== Segment start ==

(** * spine-ts-demo: bounds fitting, grid layout and render fallback

    A shallow embedding of the geometry helpers of
    [src/components/SpineCanvas.tsx] (the three revisions of the file that
    the repository carries) and of the fallback logic of
    [src/components/SpineRenderer.tsx], with the properties stated about
    them.

    Numbers.  A JavaScript number is modelled by [num]: [NaN], the two
    infinities, or a finite value carried as a rational.  Comparisons,
    [Math.min], [Math.max], [isFinite] and the arithmetic on the special
    values follow IEEE 754 as JavaScript exposes it.  Arithmetic on finite
    values is exact: binary64 rounding and overflow, and the sign of zero,
    are not part of the model, except for the product that [Math.floor]
    cuts for the size of the canvas, where the last bit decides: it is
    rounded as the machine rounds it ([Binary64]).  Every finite result
    is stored reduced ([Qred]), so that equal results are equal terms. *)

From Stdlib Require Import ZArith QArith Qround Qreduction Lqa Lia.
From Stdlib Require Import List Bool String Ascii.
From Stdlib Require Import DecimalString DecimalNat.
Import ListNotations.

Local Open Scope Q_scope.

(* ------------------------------------------------------------------ *)
(** ** JavaScript numbers *)

Module JS.

Inductive num : Type :=
| NaN
| NegInf
| PosInf
| Fin (q : Q).

Definition of_Z (z : Z) : num := Fin (inject_Z z).

(** Global [isFinite]. *)
Definition isFinite (x : num) : bool :=
  match x with
  | Fin _ => true
  | _ => false
  end.

Definition Qltb (a b : Q) : bool := negb (Qle_bool b a).

(** [x < y]; false as soon as one side is [NaN]. *)
Definition lt (x y : num) : bool :=
  match x, y with
  | NaN, _ | _, NaN => false
  | _, NegInf => false
  | NegInf, _ => true
  | PosInf, _ => false
  | Fin _, PosInf => true
  | Fin a, Fin b => Qltb a b
  end.

(** [x > y]. *)
Definition gt (x y : num) : bool := lt y x.

(** [x === y] on numbers. *)
Definition strict_eq (x y : num) : bool :=
  match x, y with
  | NegInf, NegInf => true
  | PosInf, PosInf => true
  | Fin a, Fin b => Qeq_bool a b
  | _, _ => false
  end.

(** [Math.min(x, y)] and [Math.max(x, y)]: [NaN] if either argument is. *)
Definition Math_min (x y : num) : num :=
  match x, y with
  | NaN, _ | _, NaN => NaN
  | _, _ => if lt y x then y else x
  end.

Definition Math_max (x y : num) : num :=
  match x, y with
  | NaN, _ | _, NaN => NaN
  | _, _ => if lt x y then y else x
  end.

Definition Qsign_pos (a : Q) : bool := Qltb 0 a.
Definition Qsign_neg (a : Q) : bool := Qltb a 0.

Definition neg (x : num) : num :=
  match x with
  | NaN => NaN
  | NegInf => PosInf
  | PosInf => NegInf
  | Fin a => Fin (Qred (- a))
  end.

(** [x + y]. *)
Definition add (x y : num) : num :=
  match x, y with
  | NaN, _ | _, NaN => NaN
  | PosInf, NegInf | NegInf, PosInf => NaN
  | PosInf, _ | _, PosInf => PosInf
  | NegInf, _ | _, NegInf => NegInf
  | Fin a, Fin b => Fin (Qred (a + b))
  end.

(** [x - y]. *)
Definition sub (x y : num) : num :=
  match x, y with
  | NaN, _ | _, NaN => NaN
  | PosInf, PosInf | NegInf, NegInf => NaN
  | PosInf, _ | _, NegInf => PosInf
  | NegInf, _ | _, PosInf => NegInf
  | Fin a, Fin b => Fin (Qred (a - b))
  end.

(** Infinity scaled by the sign of a finite factor ([0 * Infinity] is
    [NaN]). *)
Definition inf_times (pos_inf : bool) (a : Q) : num :=
  if Qsign_pos a then (if pos_inf then PosInf else NegInf)
  else if Qsign_neg a then (if pos_inf then NegInf else PosInf)
  else NaN.

(** [x * y]. *)
Definition mul (x y : num) : num :=
  match x, y with
  | NaN, _ | _, NaN => NaN
  | PosInf, PosInf | NegInf, NegInf => PosInf
  | PosInf, NegInf | NegInf, PosInf => NegInf
  | PosInf, Fin a | Fin a, PosInf => inf_times true a
  | NegInf, Fin a | Fin a, NegInf => inf_times false a
  | Fin a, Fin b => Fin (Qred (a * b))
  end.

(** [x / y]; a finite value over zero is an infinity of the sign of the
    numerator, [0 / 0] is [NaN]. *)
Definition div (x y : num) : num :=
  match x, y with
  | NaN, _ | _, NaN => NaN
  | PosInf, Fin b => if Qsign_neg b then NegInf else PosInf
  | NegInf, Fin b => if Qsign_neg b then PosInf else NegInf
  | Fin _, PosInf | Fin _, NegInf => Fin 0
  | Fin a, Fin b =>
      if Qeq_bool b 0 then inf_times true a else Fin (Qred (a / b))
  | _, _ => NaN
  end.

End JS.

Import JS.

(* ------------------------------------------------------------------ *)
(** ** The posed skeleton, as the bounds code reads it *)

(** A slot's attachment with the world vertices that the runtime's
    [computeWorldVertices] writes for the current pose.  A region
    attachment always yields four corners (a [Float32Array(8)]); a mesh
    yields [worldVerticesLength] numbers, read two at a time. *)
Inductive attachment : Type :=
| RegionAttachment (p0 p1 p2 p3 : num * num)
| MeshAttachment (worldVertices : list num)
| OtherAttachment.

(** [slot.getAttachment()] may be null. *)
Definition slot : Type := option attachment.

(** The [for (j = 0; j < v.length; j += 2)] reading of a flat vertex
    array: [v[j]], [v[j + 1]].  Reading past the end of a typed array
    gives [undefined], which behaves as [NaN] under [isFinite], [<]
    and [>]. *)
Fixpoint pairs (v : list num) : list (num * num) :=
  match v with
  | [] => []
  | [x] => [(x, NaN)]
  | x :: y :: rest => (x, y) :: pairs rest
  end.

Definition region_points (p0 p1 p2 p3 : num * num) : list (num * num) :=
  [p0; p1; p2; p3].

(** The four running extrema of the scan. *)
Record extrema : Type := mkExtrema {
  minX : num; minY : num; maxX : num; maxY : num
}.

Definition finite_point (p : num * num) : bool :=
  isFinite (fst p) && isFinite (snd p).

(* ------------------------------------------------------------------ *)
(** ** SpineCanvas.tsx, current revision: [getBounds], [fitCamera],
       the watchdog of [loopFrame] *)

Module SpineCanvas.

Definition start : extrema := mkExtrema PosInf PosInf NegInf NegInf.

(** The four [Math.min] / [Math.max] updates of one vertex. *)
Definition extend (e : extrema) (p : num * num) : extrema :=
  mkExtrema (Math_min (minX e) (fst p)) (Math_min (minY e) (snd p))
            (Math_max (maxX e) (fst p)) (Math_max (maxY e) (snd p)).

(** Mesh vertices are taken only when both coordinates are finite. *)
Definition extend_if_finite (e : extrema) (p : num * num) : extrema :=
  if finite_point p then extend e p else e.

(** One iteration of the loop over [s.slots]. *)
Definition scan_slot (e : extrema) (s : slot) : extrema :=
  match s with
  | None => e
  | Some (RegionAttachment p0 p1 p2 p3) =>
      fold_left extend (region_points p0 p1 p2 p3) e
  | Some (MeshAttachment v) => fold_left extend_if_finite (pairs v) e
  | Some OtherAttachment => e
  end.

Definition scan (slots : list slot) : extrema := fold_left scan_slot slots start.

Definition hasInvalidBounds (e : extrema) : bool :=
  negb (isFinite (minX e)) || negb (isFinite (minY e)) ||
  negb (isFinite (maxX e)) || negb (isFinite (maxY e)) ||
  gt (minX e) (maxX e) || gt (minY e) (maxY e).

Definition default_box : extrema :=
  mkExtrema (of_Z (-100)) (of_Z (-100)) (of_Z 100) (of_Z 100).

Record bounds : Type := mkBounds {
  w : num; h : num; cx : num; cy : num; box : extrema
}.

Definition getBounds (slots : list slot) : bounds :=
  let e := scan slots in
  let e := if hasInvalidBounds e then default_box else e in
  let w := Math_max (of_Z 50) (sub (maxX e) (minX e)) in
  let h := Math_max (of_Z 50) (sub (maxY e) (minY e)) in
  let cx := add (minX e) (div w (of_Z 2)) in
  let cy := add (minY e) (div h (of_Z 2)) in
  mkBounds w h cx cy e.

(** The fields of [renderer.camera] that [fitCamera] assigns. *)
Record camera : Type := mkCamera {
  zoom : num; positionX : num; positionY : num;
  viewportWidth : num; viewportHeight : num
}.

Definition default_padding : num := Fin (3 # 2).
Definition minSize : num := of_Z 100.
Definition zoom_lo : num := Fin (5 # 1000).
Definition zoom_hi : num := of_Z 5.

Definition fitCamera (slots : list slot) (cssW cssH padding : num) : camera :=
  let b := getBounds slots in
  let w := Math_max minSize (w b) in
  let h := Math_max minSize (h b) in
  let zoomX := div (mul w padding) cssW in
  let zoomY := div (mul h padding) cssH in
  let rawZoom := Math_max zoomX zoomY in
  let zoom := Math_min zoom_hi (Math_max zoom_lo rawZoom) in
  mkCamera zoom (cx b) (cy b) cssW cssH.

(** *** The watchdog of the render loop *)

Definition watchdogLimitMs : Q := 600.

(** [!isFinite(b.w) || !isFinite(b.h) || b.w < 1e-6 || b.h < 1e-6]. *)
Definition invisible (b : bounds) : bool :=
  negb (isFinite (w b)) || negb (isFinite (h b)) ||
  lt (w b) (Fin (1 # 1000000)) || lt (h b) (Fin (1 # 1000000)).

(** The watchdog branch of [loopFrame].  [watchdogStart] is the closure
    variable, [now] the timestamp that [requestAnimationFrame] passes (a
    finite number of milliseconds).  The result is the new
    [watchdogStart] and whether [onError('no-visual')] was called. *)
Definition watchdog (invisible : bool) (watchdogStart now : Q) : Q * bool :=
  if invisible then
    if Qeq_bool watchdogStart 0 then (now, false)
    else if Qltb watchdogLimitMs (now - watchdogStart) then (0, true)
    else (watchdogStart, false)
  else (0, false).

(** One call of [loopFrame]: [pose] is the skeleton after this frame's
    update, or [None] while the refs are not set (early return). *)
Definition loopFrame (watchdogStart : Q) (now : Q) (pose : option (list slot))
  : Q * bool :=
  match pose with
  | None => (watchdogStart, false)
  | Some slots => watchdog (invisible (getBounds slots)) watchdogStart now
  end.

(** Successive frames: each is a timestamp and that frame's [invisible]
    flag.  The result lists, frame by frame, whether [onError] was
    called. *)
Fixpoint frames (watchdogStart : Q) (fs : list (Q * bool)) : list bool :=
  match fs with
  | [] => []
  | (now, inv) :: rest =>
      let r := watchdog inv watchdogStart now in
      snd r :: frames (fst r) rest
  end.

End SpineCanvas.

== Segment end ==

Your answer must be the count of lines in the data that contain "Require", with no added words.

3